-- Ginger Ambler
With apologies for being late in my blogging, I was reading and praying over Acts Chapter 10 the week immediately following General Convention. As I followed local and national discussions about transformational actions taken at Council – particularly the decision to allow bishops to use approved liturgies for the blessing of same-sex covenant relationships – I returned several times to Peter’s transformational experience in this chapter.
While praying, Peter hears God’s voice telling him to “kill and eat” a large collection of four-footed creatures and reptiles that appear before him in a vision. Peter is taken aback, claiming he had never in his life “eaten anything that is profane or unclean.” Peter had lived with devotion to what he understood to be allowed and not-allowed according to God’s law. But three times God responds to Peter, saying “What God has made clean, you must not call profane.” Through the Holy Spirit, Peter comes to a new understanding – through his prayer and listening to God’s voice, Peter is led to see differently what is “allowed” for him in his life as an apostle, and in the lives of others who yearn to be a part of the Body of Christ. As a result, when Gentiles later come to see Peter, he sits down to talk with them and share the gospel even though “it [was] unlawful for a Jew to associate with or to visit a Gentile.” Peter affirms that God showed him that he “should not call anyone profane or unclean.” “I truly understand,” he says, “that God shows no partiality.”

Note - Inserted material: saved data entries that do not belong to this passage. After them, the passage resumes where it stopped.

(** Two writes to the same socket. *)
Lemma writes_well p d1 d2 (b : bytes) (sh : Shared W) :
  is_Some (sockets sh !! p) ->
  well (sh ← write_to p d1 sh; sh ← write_to p d2 sh; Ok (b, sh)) (fun x => same_heap sh x.2).
Proof.
  intros Hp. eapply well_bind; [by apply write_well|]. intros sh1 H1.
  eapply well_bind; [apply write_well; by rewrite H1|]. intros sh2 H2. unfold same_heap in *; simpl.
  congruence.
Qed.
End Heap.

Section Replies.
Context {W : Type} `{Winsock W} `{Files W}.

Lemma error_well p t b (sh : Shared W) :
  is_Some (sockets sh !! p) -> well (sendReplyError p t b sh) (fun x => same_heap sh x.2).
Proof.
  intros Hp. unfold sendReplyError.
  do 2 (apply well_fine_bind; [apply fine_snprintf|intros ? _]). by apply writes_well.
Qed.

Lemma page_well p f m o g b (sh : Shared W) :
  is_Some (sockets sh !! p) -> well (sendReplyPage p f m o g b sh) (fun x => same_heap sh x.2).
Proof.
  intros Hp. unfold sendReplyPage. destruct (read_file _ _); [|by apply error_well].
  do 2 (apply well_fine_bind; [apply fine_snprintf|intros ? _]). by apply writes_well.
Qed.

Lemma fine_favicon n c t : fine (favicon_loop n c t).
Proof. revert c t; induction n; intros c t; simpl; walk. Qed.

Lemma favicon_well p f m b (sh : Shared W) :
  is_Some (sockets sh !! p) -> well (sendReplyFavicon p f m b sh) (fun x => same_heap sh x.2).
Proof.
  intros Hp. unfold sendReplyFavicon. destruct (read_file _ _) as [c|]; [|by apply error_well].
  destruct (stat_size _ _) as [n|]; [|by apply error_well].
  destruct (n <=? 0); [by apply error_well|].
  apply well_fine_bind; [apply fine_favicon|intros t _]. destruct (n <? size t); [done|].
  apply well_fine_bind; [apply fine_snprintf|intros ? _]. by apply writes_well.
Qed.

Lemma reply_well p r d b (sh : Shared W) :
  is_Some (sockets sh !! p) -> well (sendReply p r d b sh) (fun x => same_heap sh x.2).
Proof.
  intros Hp. unfold sendReply. apply well_fine_bind; [apply fine_snprintf|intros h _].
  eapply well_bind; [by apply write_well|]. intros sh1 H1.
  eapply well_bind with (P := same_heap sh1).
  { destruct (0 <? size d); [apply write_well; by rewrite H1|done]. }
  intros sh2 H2. unfold same_heap in *; simpl. congruence.
Qed.
End Replies.

(** ** The invariant *)

Section Invariant.
Context {W : Type} `{Winsock W} `{Runtime W} `{Files W}.

(** A step of a connection's thread leaves the heap alone, or deletes the
    registered socket and forgets it. *)
Definition run_effect (c : WebrtcConnection W) (sh : Shared W) (x : WebrtcConnection W * Shared W) : Prop :=
  (m_clientSocket x.1 = m_clientSocket c /\ same_heap sh x.2) \/
  (exists p, m_clientSocket c = Some p /\ m_clientSocket x.1 = None /\
             sockets x.2 = delete p (sockets sh)).

Lemma send_step_well o (c : WebrtcConnection W) (sh : Shared W) :
  (forall p, m_clientSocket c = Some p -> is_Some (sockets sh !! p)) ->
  well (send_step o c sh) (fun '(_, _, c', sh') => run_effect c sh (c', sh')).
Proof.
  intros Hc. assert (run_effect c sh (c, sh)) by (by left). unfold send_step.
  destruct (0 <? _); [|done]. destruct (m_clientSocket c) as [p|] eqn:Ep; [|done].
  destruct (getSignalingMessage o) as [[m|] o1]; [|done].
  specialize (Hc p eq_refl).
  eapply well_bind with (P := same_heap sh).
  { unfold sendMessage. apply well_fine_bind; [apply fine_snprintf|intros h _].
    eapply well_bind; [by apply write_well|]. intros sh1 Q1.
    destruct (0 <? _); [|done]. eapply well_mono; [apply write_well; by rewrite Q1|].
    unfold same_heap in *. congruence. }
  intros sh1 Q1. eapply well_bind; [apply delete_well; by rewrite Q1|].
  intros sh2 Q2. right. exists p. cbn [fst snd]. rewrite Q2, Q1. done.
Qed.

Lemma run_step_well b (c : WebrtcConnection W) (sh : Shared W) m :
  (forall p, m_clientSocket c = Some p -> is_Some (sockets sh !! p)) ->
  run_step b c sh = Some m -> well m (run_effect c sh).
Proof.
  intros Hc. assert (Hsame : forall t c' w, m_clientSocket c' = m_clientSocket c ->
    well (Ok (set_thread t c', set_outside w sh)) (run_effect c sh)) by (by left).
  unfold run_step. destruct (m_thread c) as [| |pc o t|]; try done.
  { intros [= <-]. by left. }
  destruct pc as [| |message| | | |].
  - intros [= <-]. by left.
  - destruct b; [intros [= <-]; by left|]. destruct (MessageQueue.dequeue _) as [[x|] q]; [|done].
    intros [= <-]. by left.
  - intros [= <-]. apply well_fine_bind; [apply fine_signaling|]. intros [o1 w1] _. by apply Hsame.
  - intros [= <-]. eapply well_bind; [by apply send_step_well|].
    intros [[[r o1] c1] sh1] Hx. exact Hx.
  - intros [= <-]. left. by destruct (ice_step _ _ _).
  - intros [= <-]. destruct (ProcessMessages _ _) as [es w1].
    apply well_fine_bind; [apply fine_callbacks|]. intros [o1 w2] _. by apply Hsame.
  - intros [= <-]. by left.
Qed.

(** The socket [p] exists and no connection has it. *)
Definition owned_by_main (s : Server W) (p : nat) : Prop :=
  is_Some (sockets (shared s) !! p) /\
  forall a c, connections s !! a = Some c -> m_clientSocket c <> Some p.

Record server_inv (s : Server W) : Prop := {
  inv_list : NoDup (webrtcConnectionList s);
  inv_listed : forall a, a ∈ webrtcConnectionList s -> is_Some (connections s !! a);
  inv_addr : forall a c, connections s !! a = Some c -> (a < next_connection s)%nat;
  inv_socket : forall a c p, connections s !! a = Some c -> m_clientSocket c = Some p ->
               is_Some (sockets (shared s) !! p);
  inv_distinct : forall a b c d p, connections s !! a = Some c -> connections s !! b = Some d ->
                 m_clientSocket c = Some p -> m_clientSocket d = Some p -> a = b;
  inv_fresh : forall p, is_Some (sockets (shared s) !! p) -> (p < next_socket s)%nat;
  inv_main : match main s with
             | MAccept => True
             | MRead p | MServe p _ => owned_by_main s p
             | MClose p => closeWait s = true -> owned_by_main s p
             end
}.

(** What the invariant depends on. *)
Lemma inv_ext (s s' : Server W) :
  server_inv s ->
  sockets (shared s') = sockets (shared s) -> next_socket s' = next_socket s ->
  connections s' = connections s -> next_connection s' = next_connection s ->
  webrtcConnectionList s' = webrtcConnectionList s -> closeWait s' = closeWait s ->
  main s' = main s -> server_inv s'.
Proof.
  intros [I1 I2 I3 I4 I5 I6 I7] E1 E2 E3 E4 E5 E6 E7.
  constructor; rewrite ?E1, ?E2, ?E3, ?E4, ?E5, ?E6, ?E7; auto.
  unfold owned_by_main in *. destruct (main s); rewrite ?E1, ?E3; auto.
Qed.

(** A connection may change but for its socket. *)
Lemma inv_update a c c' (s : Server W) :
  server_inv s -> connections s !! a = Some c -> m_clientSocket c' = m_clientSocket c ->
  server_inv (set_connections (<[a := c']> (connections s)) s).
Proof.
  intros [I1 I2 I3 I4 I5 I6 I7] Ha Hc.
  assert (Hl : forall b d, <[a := c']> (connections s) !! b = Some d ->
    exists d', connections s !! b = Some d' /\ m_clientSocket d = m_clientSocket d').
  { intros b d. destruct (decide (b = a)) as [->|].
    - rewrite lookup_insert_eq. intros [= <-]. eauto.
    - rewrite lookup_insert_ne by done. eauto. }
  assert (Ho : forall p, owned_by_main s p ->
    owned_by_main (set_connections (<[a := c']> (connections s)) s) p).
  { intros p [K1 K2]. split; [done|]. simpl. intros b d Hb. destruct (Hl b d Hb) as (d' & K & ->).
    by apply (K2 b). }
  constructor; simpl; auto.
  - intros b Hb. rewrite lookup_insert_is_Some'. auto.
  - intros b d Hb. destruct (Hl b d Hb) as (d' & K & _). eauto.
  - intros b d p Hb. destruct (Hl b d Hb) as (d' & K & ->). eauto.
  - intros b1 b2 d1 d2 p Ka Kb. destruct (Hl b1 d1 Ka) as (e1 & K1 & ->).
    destruct (Hl b2 d2 Kb) as (e2 & K2 & ->). eauto.
  - destruct (main s); auto.
Qed.
(** *** Cleaning up and accepting *)

Lemma cleanup_well l (cs : gmap nat (WebrtcConnection W)) (w : W) :
  NoDup l -> (forall a, a ∈ l -> is_Some (cs !! a)) ->
  well (cleanup l cs w) (fun '(l', cs', w') =>
    l' `sublist_of` l /\ cs' ⊆ cs /\ (forall a, a ∉ l -> cs' !! a = cs !! a) /\
    (forall a, a ∈ l' -> is_Some (cs' !! a))).
Proof.
  revert cs w; induction l as [|a l IH]; intros cs w Hn Hl; simpl.
  { split_and!; [constructor|done|done|]. intros a Ha. by apply not_elem_of_nil in Ha. }
  apply NoDup_cons in Hn as [Ha Hn].
  destruct (Hl a ltac:(left)) as [c Hc]. rewrite Hc.
  case_decide.
  - eapply well_mono; [apply IH; [done|]|].
    + intros b Hb. rewrite lookup_delete_ne by congruence. apply Hl. by right.
    + intros [[l' cs'] w'] (K1 & K2 & K3 & K4). split_and!; [by constructor| | |done].
      * etrans; [done|apply delete_subseteq].
      * intros b Hb%not_elem_of_cons. destruct Hb. rewrite K3, lookup_delete_ne by done. done.
  - eapply well_bind; [apply IH; [done|]|].
    + intros b Hb. apply Hl. by right.
    + intros [[l' cs'] w'] (K1 & K2 & K3 & K4). simpl.
      split_and!; [by constructor|done| |].
      * intros b [_ Hb]%not_elem_of_cons. by apply K3.
      * intros b [->|Hb]%elem_of_cons; [|auto]. rewrite K3 by done. eauto.
Qed.

Lemma accept_step_well (s : Server W) :
  server_inv s -> main s = MAccept -> well (accept_step s) server_inv.
Proof.
  intros [I1 I2 I3 I4 I5 I6 I7] Hm. unfold accept_step.
  destruct (accept _ _) as [[t|] w1].
  - simpl. constructor; simpl; auto.
    + intros a c p Ha Hc. destruct (I4 a c p Ha Hc) as [x Hx]. rewrite lookup_insert_is_Some'. eauto.
    + intros p. rewrite lookup_insert_is_Some'. intros [<-|Hp]; [lia|]. specialize (I6 p Hp). lia.
    + split; simpl; [rewrite lookup_insert_eq; eauto|]. intros a c Ha Hc.
      pose proof (I6 _ (I4 a c _ Ha Hc)). lia.
  - eapply well_bind; [by apply cleanup_well|]. intros [[l cs] w2] (K1 & K2 & K3 & K4). simpl.
    assert (Hsub : forall a c, cs !! a = Some c -> connections s !! a = Some c)
      by (intros; by eapply lookup_weaken).
    constructor; simpl; eauto.
    + eapply sublist_NoDup; eauto.
    + by rewrite Hm.
Qed.

(** *** Reading *)

Lemma fine_receive n t b k (w : W) : fine (receive_loop n t b k w).
Proof. revert b k w; induction n; intros b k w; simpl; walk. Qed.

Lemma owned_delete (s : Server W) p :
  server_inv s -> owned_by_main s p ->
  forall sh, sockets sh = delete p (sockets (shared s)) ->
  server_inv (set_main MAccept (set_shared sh s)).
Proof.
  intros [I1 I2 I3 I4 I5 I6 I7] [Hp Ho] sh Hsh. constructor; simpl; auto; rewrite ?Hsh.
  - intros a c q Ha Hc. rewrite lookup_delete_ne; [eauto|]. intros ->. by apply (Ho a c).
  - intros q Hq. apply I6. rewrite lookup_delete_is_Some in Hq. tauto.
Qed.

Lemma read_step_well p (s : Server W) :
  server_inv s -> main s = MRead p -> well (read_step p s) server_inv.
Proof.
  intros Hi Hm. pose proof (inv_main s Hi) as Ho. rewrite Hm in Ho. unfold read_step.
  eapply well_bind; [apply deref_well, Ho|]. intros client _.
  apply well_fine_bind; [apply fine_receive|]. intros [[b n] w] _.
  apply well_fine_bind; [unfold terminate; walk|]. intros b2 _.
  apply well_fine_bind; [apply fine_parse|]. intros [ok r] _.
  set (s2 := set_buffer b2 (set_shared (set_outside w (shared s)) s)).
  assert (server_inv s2) as Hi2 by (by apply (inv_ext s)).
  destruct ok; cbn [negb].
  - destruct Hi2 as [I1 I2 I3 I4 I5 I6 I7]. constructor; simpl; auto.
  - eapply well_bind; [apply delete_well; apply Ho|]. intros sh Hsh.
    by apply (owned_delete s2 p).
Qed.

It was not easy for Peter to move beyond his long-held understandings and practices of what was “the law.” He wanted to be obedient to what he understood to be right and good. Apparently, it took God three times to finally convey his message to Peter that he should not call profane, what God had made clean. I am grateful for this scripture for reminding us that the Holy Spirit is ever at work in the hearts and minds of God’s people – and that transformation is central to the spiritual journey. I am grateful for the lesson we can learn from Peter in this story – a devoted, faithful disciple whose heart was opened to new understandings and to the practice of radical hospitality in Jesus’ name.